■ EXERCISE
Each line from the material with the word "Hdelta" in it must be copied.

■ STORED DATA
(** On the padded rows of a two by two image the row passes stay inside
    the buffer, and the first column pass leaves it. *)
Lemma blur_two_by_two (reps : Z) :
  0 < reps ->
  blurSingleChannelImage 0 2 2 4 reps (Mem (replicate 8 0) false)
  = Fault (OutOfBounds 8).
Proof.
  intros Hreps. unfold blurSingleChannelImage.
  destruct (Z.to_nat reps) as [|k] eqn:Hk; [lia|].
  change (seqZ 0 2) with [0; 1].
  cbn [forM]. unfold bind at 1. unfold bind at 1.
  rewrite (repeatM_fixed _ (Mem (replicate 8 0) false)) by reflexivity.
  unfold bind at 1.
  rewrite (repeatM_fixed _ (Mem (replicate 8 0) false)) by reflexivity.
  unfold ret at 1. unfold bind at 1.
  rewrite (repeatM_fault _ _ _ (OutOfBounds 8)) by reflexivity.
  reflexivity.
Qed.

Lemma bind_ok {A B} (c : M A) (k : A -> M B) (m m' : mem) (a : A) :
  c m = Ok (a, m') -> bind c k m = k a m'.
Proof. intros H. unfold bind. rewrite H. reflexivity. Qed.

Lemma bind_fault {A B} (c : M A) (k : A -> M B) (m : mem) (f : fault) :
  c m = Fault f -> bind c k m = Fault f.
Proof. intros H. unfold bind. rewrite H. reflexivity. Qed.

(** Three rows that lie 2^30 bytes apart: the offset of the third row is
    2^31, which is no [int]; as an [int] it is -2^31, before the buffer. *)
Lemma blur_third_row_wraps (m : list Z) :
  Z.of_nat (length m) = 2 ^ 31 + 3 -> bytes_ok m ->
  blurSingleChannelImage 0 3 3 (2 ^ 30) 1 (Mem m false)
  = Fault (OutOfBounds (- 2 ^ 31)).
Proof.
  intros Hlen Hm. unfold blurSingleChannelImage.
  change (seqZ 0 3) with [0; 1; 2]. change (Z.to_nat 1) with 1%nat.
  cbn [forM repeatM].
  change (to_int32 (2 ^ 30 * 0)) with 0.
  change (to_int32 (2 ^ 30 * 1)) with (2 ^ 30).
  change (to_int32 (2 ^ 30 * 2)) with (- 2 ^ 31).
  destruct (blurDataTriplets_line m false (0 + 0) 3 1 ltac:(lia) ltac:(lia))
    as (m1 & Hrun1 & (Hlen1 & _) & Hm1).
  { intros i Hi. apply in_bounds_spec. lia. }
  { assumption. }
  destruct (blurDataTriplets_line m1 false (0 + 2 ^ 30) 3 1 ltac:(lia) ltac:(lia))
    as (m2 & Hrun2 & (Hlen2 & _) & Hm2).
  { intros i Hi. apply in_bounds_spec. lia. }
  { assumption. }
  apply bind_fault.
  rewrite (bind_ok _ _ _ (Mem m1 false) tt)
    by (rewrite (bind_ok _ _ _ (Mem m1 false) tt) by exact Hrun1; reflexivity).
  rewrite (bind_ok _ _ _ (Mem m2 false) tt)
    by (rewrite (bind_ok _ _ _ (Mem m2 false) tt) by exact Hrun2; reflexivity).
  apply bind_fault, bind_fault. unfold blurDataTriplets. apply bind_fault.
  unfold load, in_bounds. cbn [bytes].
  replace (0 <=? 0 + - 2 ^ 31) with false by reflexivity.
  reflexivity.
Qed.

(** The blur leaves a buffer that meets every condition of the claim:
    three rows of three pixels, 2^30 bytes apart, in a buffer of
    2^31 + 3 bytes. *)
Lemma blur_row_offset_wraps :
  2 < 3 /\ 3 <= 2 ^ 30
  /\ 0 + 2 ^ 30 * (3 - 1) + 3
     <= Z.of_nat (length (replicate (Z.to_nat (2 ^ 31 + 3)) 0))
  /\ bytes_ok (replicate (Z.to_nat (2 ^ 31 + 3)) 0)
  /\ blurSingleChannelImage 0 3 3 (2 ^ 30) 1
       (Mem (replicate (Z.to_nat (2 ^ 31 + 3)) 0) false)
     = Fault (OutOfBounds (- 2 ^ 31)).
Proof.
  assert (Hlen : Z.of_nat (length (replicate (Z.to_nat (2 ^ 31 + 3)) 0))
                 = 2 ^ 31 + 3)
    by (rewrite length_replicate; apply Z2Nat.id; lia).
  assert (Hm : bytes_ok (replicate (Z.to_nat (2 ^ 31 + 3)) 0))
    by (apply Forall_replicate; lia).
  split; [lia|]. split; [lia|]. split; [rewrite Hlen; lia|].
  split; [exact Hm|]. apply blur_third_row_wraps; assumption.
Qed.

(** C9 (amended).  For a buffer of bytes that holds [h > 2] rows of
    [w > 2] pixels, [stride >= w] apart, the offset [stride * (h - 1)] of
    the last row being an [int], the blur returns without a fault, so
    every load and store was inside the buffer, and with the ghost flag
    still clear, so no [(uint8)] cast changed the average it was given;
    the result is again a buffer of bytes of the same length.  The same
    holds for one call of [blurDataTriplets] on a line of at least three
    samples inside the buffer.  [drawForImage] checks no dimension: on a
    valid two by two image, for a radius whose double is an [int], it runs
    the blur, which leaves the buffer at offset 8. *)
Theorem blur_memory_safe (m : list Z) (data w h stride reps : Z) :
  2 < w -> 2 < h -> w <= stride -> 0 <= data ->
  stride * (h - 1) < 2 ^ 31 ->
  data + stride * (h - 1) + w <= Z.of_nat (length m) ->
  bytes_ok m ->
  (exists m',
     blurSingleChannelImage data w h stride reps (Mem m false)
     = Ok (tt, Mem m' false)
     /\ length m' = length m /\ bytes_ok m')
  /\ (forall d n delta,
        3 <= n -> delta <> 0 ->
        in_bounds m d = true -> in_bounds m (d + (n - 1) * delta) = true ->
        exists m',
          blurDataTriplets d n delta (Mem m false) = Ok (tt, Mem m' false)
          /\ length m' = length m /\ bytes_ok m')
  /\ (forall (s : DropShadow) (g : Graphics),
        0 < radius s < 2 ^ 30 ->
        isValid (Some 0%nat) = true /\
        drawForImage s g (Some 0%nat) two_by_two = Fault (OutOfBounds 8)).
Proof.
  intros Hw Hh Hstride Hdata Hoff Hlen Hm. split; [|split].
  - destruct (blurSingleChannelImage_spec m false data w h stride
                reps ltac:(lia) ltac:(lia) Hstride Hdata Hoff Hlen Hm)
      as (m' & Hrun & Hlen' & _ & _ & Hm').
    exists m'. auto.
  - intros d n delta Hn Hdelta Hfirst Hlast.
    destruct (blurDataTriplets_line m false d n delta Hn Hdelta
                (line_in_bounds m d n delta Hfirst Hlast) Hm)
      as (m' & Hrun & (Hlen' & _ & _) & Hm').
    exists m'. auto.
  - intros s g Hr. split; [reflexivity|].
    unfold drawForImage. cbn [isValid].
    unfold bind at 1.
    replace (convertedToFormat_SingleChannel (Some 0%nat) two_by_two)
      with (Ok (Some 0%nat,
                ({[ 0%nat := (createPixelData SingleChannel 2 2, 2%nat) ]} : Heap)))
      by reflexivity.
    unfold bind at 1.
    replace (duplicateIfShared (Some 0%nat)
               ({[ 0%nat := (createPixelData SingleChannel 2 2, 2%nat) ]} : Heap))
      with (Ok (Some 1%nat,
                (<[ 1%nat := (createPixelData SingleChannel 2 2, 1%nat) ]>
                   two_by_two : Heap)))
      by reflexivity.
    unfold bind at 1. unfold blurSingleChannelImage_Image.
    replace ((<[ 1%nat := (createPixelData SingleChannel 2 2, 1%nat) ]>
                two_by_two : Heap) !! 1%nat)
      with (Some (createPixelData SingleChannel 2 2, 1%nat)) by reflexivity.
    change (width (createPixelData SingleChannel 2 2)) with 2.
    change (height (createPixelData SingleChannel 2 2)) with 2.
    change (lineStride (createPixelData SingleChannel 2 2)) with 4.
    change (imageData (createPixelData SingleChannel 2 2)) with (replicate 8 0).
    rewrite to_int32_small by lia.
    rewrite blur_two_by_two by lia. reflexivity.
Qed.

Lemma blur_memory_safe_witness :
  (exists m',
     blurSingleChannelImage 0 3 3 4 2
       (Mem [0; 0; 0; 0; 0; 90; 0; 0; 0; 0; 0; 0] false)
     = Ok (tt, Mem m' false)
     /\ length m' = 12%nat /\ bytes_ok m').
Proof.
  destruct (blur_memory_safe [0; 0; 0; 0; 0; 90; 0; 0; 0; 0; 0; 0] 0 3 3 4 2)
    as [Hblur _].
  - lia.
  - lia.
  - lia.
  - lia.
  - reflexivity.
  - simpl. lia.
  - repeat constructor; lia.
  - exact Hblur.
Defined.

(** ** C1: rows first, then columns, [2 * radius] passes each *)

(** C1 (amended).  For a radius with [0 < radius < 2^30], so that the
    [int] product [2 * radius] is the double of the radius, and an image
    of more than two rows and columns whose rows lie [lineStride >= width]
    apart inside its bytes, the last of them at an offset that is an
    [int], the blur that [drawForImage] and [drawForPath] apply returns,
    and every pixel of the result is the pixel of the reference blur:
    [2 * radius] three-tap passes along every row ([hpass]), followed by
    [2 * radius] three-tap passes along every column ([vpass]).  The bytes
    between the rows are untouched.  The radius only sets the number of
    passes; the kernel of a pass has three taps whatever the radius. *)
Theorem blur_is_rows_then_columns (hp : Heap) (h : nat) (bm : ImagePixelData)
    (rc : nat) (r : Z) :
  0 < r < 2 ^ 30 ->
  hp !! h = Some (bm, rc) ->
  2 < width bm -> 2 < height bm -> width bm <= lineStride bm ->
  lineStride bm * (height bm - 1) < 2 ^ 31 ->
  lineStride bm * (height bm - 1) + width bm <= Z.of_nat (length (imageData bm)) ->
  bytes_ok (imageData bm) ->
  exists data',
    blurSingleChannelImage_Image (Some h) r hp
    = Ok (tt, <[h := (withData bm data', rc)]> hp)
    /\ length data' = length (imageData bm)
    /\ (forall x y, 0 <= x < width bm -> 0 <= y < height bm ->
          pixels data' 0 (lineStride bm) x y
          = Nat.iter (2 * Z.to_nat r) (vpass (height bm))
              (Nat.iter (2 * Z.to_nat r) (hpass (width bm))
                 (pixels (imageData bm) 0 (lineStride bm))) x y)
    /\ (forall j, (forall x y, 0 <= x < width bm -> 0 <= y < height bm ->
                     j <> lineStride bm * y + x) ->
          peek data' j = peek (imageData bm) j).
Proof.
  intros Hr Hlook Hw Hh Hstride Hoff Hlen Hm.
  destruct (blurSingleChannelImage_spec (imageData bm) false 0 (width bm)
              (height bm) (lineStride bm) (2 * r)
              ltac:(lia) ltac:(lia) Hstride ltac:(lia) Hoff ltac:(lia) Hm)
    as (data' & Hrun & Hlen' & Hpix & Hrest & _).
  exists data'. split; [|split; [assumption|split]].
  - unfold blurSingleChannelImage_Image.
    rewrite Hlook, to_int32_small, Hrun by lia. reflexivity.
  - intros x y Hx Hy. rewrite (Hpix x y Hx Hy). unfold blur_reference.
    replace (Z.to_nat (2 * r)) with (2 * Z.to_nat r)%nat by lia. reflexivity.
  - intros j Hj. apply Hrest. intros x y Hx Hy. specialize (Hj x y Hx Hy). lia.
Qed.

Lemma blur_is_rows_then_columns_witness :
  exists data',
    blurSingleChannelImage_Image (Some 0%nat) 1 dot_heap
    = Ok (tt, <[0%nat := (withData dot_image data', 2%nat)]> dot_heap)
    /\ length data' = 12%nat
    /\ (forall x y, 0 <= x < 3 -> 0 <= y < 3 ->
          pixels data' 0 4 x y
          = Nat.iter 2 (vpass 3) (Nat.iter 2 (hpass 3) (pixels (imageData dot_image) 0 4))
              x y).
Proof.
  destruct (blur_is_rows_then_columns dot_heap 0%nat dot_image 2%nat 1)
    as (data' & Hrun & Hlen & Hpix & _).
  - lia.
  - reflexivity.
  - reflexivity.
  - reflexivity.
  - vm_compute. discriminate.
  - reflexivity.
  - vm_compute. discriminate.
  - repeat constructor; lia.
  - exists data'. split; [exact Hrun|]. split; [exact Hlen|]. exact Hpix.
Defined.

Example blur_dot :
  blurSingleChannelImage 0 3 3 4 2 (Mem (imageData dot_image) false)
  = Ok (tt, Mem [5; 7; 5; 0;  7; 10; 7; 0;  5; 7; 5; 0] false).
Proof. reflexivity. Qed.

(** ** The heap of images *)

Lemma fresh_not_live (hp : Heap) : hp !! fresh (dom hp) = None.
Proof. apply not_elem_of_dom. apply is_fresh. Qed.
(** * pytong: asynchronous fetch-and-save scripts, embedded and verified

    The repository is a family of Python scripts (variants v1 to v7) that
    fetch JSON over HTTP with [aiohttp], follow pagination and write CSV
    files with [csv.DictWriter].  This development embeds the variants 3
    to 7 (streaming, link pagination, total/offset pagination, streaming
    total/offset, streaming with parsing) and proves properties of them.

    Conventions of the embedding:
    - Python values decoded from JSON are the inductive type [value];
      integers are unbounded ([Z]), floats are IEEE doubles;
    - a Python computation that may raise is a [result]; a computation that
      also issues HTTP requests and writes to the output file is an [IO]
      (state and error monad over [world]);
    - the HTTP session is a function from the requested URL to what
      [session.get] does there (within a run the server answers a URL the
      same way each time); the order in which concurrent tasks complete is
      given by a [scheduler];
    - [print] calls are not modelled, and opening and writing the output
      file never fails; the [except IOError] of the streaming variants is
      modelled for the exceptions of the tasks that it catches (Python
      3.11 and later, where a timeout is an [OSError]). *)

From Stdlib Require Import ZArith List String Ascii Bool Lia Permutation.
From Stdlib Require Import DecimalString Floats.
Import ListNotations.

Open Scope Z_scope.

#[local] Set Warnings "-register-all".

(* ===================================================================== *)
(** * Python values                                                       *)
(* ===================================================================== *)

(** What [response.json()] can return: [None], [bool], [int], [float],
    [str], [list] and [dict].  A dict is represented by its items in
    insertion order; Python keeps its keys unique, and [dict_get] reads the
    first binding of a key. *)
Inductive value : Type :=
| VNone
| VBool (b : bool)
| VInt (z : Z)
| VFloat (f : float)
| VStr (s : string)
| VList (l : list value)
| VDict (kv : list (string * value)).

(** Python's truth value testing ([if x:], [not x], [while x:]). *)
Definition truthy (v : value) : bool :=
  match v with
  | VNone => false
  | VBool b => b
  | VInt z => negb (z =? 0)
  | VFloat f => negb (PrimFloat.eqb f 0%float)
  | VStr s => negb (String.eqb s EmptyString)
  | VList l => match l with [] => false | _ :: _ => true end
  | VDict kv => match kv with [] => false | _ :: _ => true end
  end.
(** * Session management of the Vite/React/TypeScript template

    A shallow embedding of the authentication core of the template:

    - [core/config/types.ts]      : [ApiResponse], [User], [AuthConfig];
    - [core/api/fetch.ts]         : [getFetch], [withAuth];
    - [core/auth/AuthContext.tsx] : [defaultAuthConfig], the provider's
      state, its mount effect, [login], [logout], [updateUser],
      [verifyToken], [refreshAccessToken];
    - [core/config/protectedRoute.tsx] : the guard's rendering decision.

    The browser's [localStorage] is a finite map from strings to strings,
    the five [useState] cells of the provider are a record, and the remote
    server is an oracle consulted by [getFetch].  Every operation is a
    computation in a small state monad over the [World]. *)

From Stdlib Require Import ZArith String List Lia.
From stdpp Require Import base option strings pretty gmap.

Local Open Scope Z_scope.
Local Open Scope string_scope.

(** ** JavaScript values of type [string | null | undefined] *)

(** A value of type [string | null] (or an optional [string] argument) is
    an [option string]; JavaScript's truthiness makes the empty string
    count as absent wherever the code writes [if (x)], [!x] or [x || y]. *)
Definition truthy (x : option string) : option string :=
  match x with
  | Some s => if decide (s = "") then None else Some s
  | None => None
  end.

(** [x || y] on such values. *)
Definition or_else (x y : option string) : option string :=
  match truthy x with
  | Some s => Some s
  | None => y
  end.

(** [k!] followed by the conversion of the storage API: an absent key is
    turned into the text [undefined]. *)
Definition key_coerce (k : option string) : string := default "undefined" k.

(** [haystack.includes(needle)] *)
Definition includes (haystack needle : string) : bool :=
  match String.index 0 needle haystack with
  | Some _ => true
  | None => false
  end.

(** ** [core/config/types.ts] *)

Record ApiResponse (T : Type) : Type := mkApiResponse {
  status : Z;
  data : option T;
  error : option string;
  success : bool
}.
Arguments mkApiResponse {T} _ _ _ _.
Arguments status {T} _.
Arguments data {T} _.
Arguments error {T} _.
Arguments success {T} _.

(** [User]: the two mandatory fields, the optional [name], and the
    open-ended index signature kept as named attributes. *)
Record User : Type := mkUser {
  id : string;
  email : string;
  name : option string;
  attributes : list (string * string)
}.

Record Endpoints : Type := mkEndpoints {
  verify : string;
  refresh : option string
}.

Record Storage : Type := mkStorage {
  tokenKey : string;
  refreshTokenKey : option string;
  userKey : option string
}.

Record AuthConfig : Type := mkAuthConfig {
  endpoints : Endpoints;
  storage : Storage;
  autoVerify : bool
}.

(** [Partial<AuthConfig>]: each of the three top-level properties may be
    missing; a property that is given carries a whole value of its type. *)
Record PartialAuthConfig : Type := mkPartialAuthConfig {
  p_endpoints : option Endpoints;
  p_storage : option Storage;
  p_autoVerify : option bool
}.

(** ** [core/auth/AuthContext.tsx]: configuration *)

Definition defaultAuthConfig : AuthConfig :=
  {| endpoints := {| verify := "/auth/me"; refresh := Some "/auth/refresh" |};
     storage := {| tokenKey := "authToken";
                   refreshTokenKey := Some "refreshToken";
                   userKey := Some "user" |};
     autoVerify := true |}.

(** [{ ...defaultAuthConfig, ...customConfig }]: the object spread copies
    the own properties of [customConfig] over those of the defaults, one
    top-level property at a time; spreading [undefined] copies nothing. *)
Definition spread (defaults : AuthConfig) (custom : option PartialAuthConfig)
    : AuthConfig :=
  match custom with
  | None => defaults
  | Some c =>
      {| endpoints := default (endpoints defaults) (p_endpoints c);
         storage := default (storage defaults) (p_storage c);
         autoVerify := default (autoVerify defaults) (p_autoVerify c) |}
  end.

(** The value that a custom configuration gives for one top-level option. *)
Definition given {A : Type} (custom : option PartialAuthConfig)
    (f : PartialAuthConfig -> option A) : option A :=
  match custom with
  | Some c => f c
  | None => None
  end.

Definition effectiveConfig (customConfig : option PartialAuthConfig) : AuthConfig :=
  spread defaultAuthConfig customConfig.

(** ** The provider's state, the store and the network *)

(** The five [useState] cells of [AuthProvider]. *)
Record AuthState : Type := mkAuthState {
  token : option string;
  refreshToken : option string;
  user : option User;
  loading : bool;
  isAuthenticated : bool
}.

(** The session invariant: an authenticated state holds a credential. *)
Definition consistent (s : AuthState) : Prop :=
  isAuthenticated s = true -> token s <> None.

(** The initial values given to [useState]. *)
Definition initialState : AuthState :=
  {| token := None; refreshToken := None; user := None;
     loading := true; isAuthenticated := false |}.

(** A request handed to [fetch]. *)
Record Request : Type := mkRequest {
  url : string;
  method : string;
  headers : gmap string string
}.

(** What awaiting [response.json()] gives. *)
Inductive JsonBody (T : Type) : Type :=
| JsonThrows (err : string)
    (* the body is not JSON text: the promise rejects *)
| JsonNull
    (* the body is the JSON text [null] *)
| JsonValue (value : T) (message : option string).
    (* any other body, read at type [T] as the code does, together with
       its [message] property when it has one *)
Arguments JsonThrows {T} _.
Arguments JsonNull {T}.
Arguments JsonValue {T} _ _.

■ WRITTEN SOLUTION
  - intros d n delta Hn Hdelta Hfirst Hlast.
    destruct (blurDataTriplets_line m false d n delta Hn Hdelta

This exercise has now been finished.